■ **PROBLEM STATEMENT**
Begin with the line that has "change (REDIS_OK =? REDIS_ERR) with false. exists". Give it and every line after it again, exactly, through the end of the entries below.

====== RECORDS SUPPLIED

Lemma write_all_spec : forall acs fuel c out w rest,
  sds_rep (c_obuf c) out -> flushes acs out -> w_script w = acs ++ rest -> (length acs < fuel)%nat ->
  exists b w' pieces, write_all strerror fuel c w = Ok (REDIS_OK, set_obuf b c, w') /\ sds_rep b [] /\
    concat pieces = out /\ went w w' rest (SysSend (c_fd c) <$> pieces).
Proof.
  induction acs as [|a acs IH]; intros [|fuel] c out w rest Hb Hfl Hs Hf; try (cbn in Hf; lia);
    cbn [write_all flushes length app] in *.
  - subst out. rewrite bufferWrite_empty by done. cbn [mbind result_bind].
    change (REDIS_OK =? REDIS_ERR) with false. exists (c_obuf c), w, []. split; [by destruct c|].
    split; [done|]. split; [done|]. split; [done|by rewrite app_nil_r].
  - destruct Hfl as (Hne & Ha & Hfl).
    destruct (bufferWrite_spec c out a _ w Hb Hne Ha Hs) as (b & w1 & -> & Hb1 & Hw1). cbn [mbind result_bind].
    change (REDIS_OK =? REDIS_ERR) with false. cbn match. case_bool_decide as Hd.
    + assert (acs = []) as -> by (destruct acs as [|a' acs]; [done|]; destruct Hfl as [? _]; done).
      exists b, w1, [out]. rewrite Hd in Hb1. split; [done|]. split; [done|].
      split; [apply app_nil_r|]. rewrite <- (take_drop (Z.to_nat (a_ret a)) out) at 1.
      rewrite Hd, app_nil_r. exact Hw1.
    + destruct (IH fuel (set_obuf b c) _ w1 rest Hb1 Hfl (proj1 Hw1)) as (b2 & w2 & pieces & -> & Hb2 & Hp & Hw2);
        [lia|]. exists b2, w2, (take (Z.to_nat (a_ret a)) out :: pieces). split; [done|]. split; [done|].
      split; [cbn; rewrite Hp; apply take_drop|]. exact (went_trans _ _ _ _ _ _ _ Hw1 Hw2).
Qed.

(** ** Reading *)

Definition delivers (a : answer) (chunk : list byte) : Prop :=
  a_ret a <> -1 /\ a_data a = chunk /\ 1 <= zlen chunk <= 2048.

Lemma bufferRead_spec c h closed fs u out a chunk script w :
  ctx_holds c h closed fs u out -> delivers a chunk -> w_script w = a :: script ->
  zlen u + zlen chunk + 1024 <= sds_max ->
  exists r w', redisBufferRead defaults strerror c w = Ok (REDIS_OK, set_reader (Some r) c, w') /\
    ctx_holds (set_reader (Some r) c) h closed fs (u ++ chunk) out /\ went w w' script [SysRecv (c_fd c)].
Proof.
  intros Hc (Hr & <- & Hl) Hs Hm. unfold redisBufferRead, recv, sys. rewrite Hs. cbn [mbind result_bind].
  rewrite (proj2 (Z.eqb_neq (a_ret a) (-1))), (proj2 (Z.leb_le _ _)) by lia. cbn [mbind result_bind].
  rewrite (proj2 (Z.eqb_neq _ (-1))), (proj2 (Z.eqb_neq _ 0)) by lia.
  destruct (feed_reader_spec c h closed fs u out (a_data a) Hc) as (r & -> & Hc'); [lia|lia|].
  cbn [mbind result_bind]. eexists r, _. split; [done|]. split; [done|]. by split.
Qed.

============

■ **THE COMPLETED TASK**
    change (REDIS_OK =? REDIS_ERR) with false. exists (c_obuf c), w, []. split; [by destruct c|].
    split; [done|]. split; [done|]. split; [done|by rewrite app_nil_r].
  - destruct Hfl as (Hne & Ha & Hfl).
    destruct (bufferWrite_spec c out a _ w Hb Hne Ha Hs) as (b & w1 & -> & Hb1 & Hw1). cbn [mbind result_bind].
    change (REDIS_OK =? REDIS_ERR) with false. cbn match. case_bool_decide as Hd.
    + assert (acs = []) as -> by (destruct acs as [|a' acs]; [done|]; destruct Hfl as [? _]; done).
      exists b, w1, [out]. rewrite Hd in Hb1. split; [done|]. split; [done|].
      split; [apply app_nil_r|]. rewrite <- (take_drop (Z.to_nat (a_ret a)) out) at 1.
      rewrite Hd, app_nil_r. exact Hw1.
    + destruct (IH fuel (set_obuf b c) _ w1 rest Hb1 Hfl (proj1 Hw1)) as (b2 & w2 & pieces & -> & Hb2 & Hp & Hw2);
        [lia|]. exists b2, w2, (take (Z.to_nat (a_ret a)) out :: pieces). split; [done|]. split; [done|].
      split; [cbn; rewrite Hp; apply take_drop|]. exact (went_trans _ _ _ _ _ _ _ Hw1 Hw2).
Qed.

(** ** Reading *)

Definition delivers (a : answer) (chunk : list byte) : Prop :=
  a_ret a <> -1 /\ a_data a = chunk /\ 1 <= zlen chunk <= 2048.

Lemma bufferRead_spec c h closed fs u out a chunk script w :
  ctx_holds c h closed fs u out -> delivers a chunk -> w_script w = a :: script ->
  zlen u + zlen chunk + 1024 <= sds_max ->
  exists r w', redisBufferRead defaults strerror c w = Ok (REDIS_OK, set_reader (Some r) c, w') /\
    ctx_holds (set_reader (Some r) c) h closed fs (u ++ chunk) out /\ went w w' script [SysRecv (c_fd c)].
Proof.
  intros Hc (Hr & <- & Hl) Hs Hm. unfold redisBufferRead, recv, sys. rewrite Hs. cbn [mbind result_bind].
  rewrite (proj2 (Z.eqb_neq (a_ret a) (-1))), (proj2 (Z.leb_le _ _)) by lia. cbn [mbind result_bind].
  rewrite (proj2 (Z.eqb_neq _ (-1))), (proj2 (Z.eqb_neq _ 0)) by lia.
  destruct (feed_reader_spec c h closed fs u out (a_data a) Hc) as (r & -> & Hc'); [lia|lia|].
  cbn [mbind result_bind]. eexists r, _. split; [done|]. split; [done|]. by split.
Qed.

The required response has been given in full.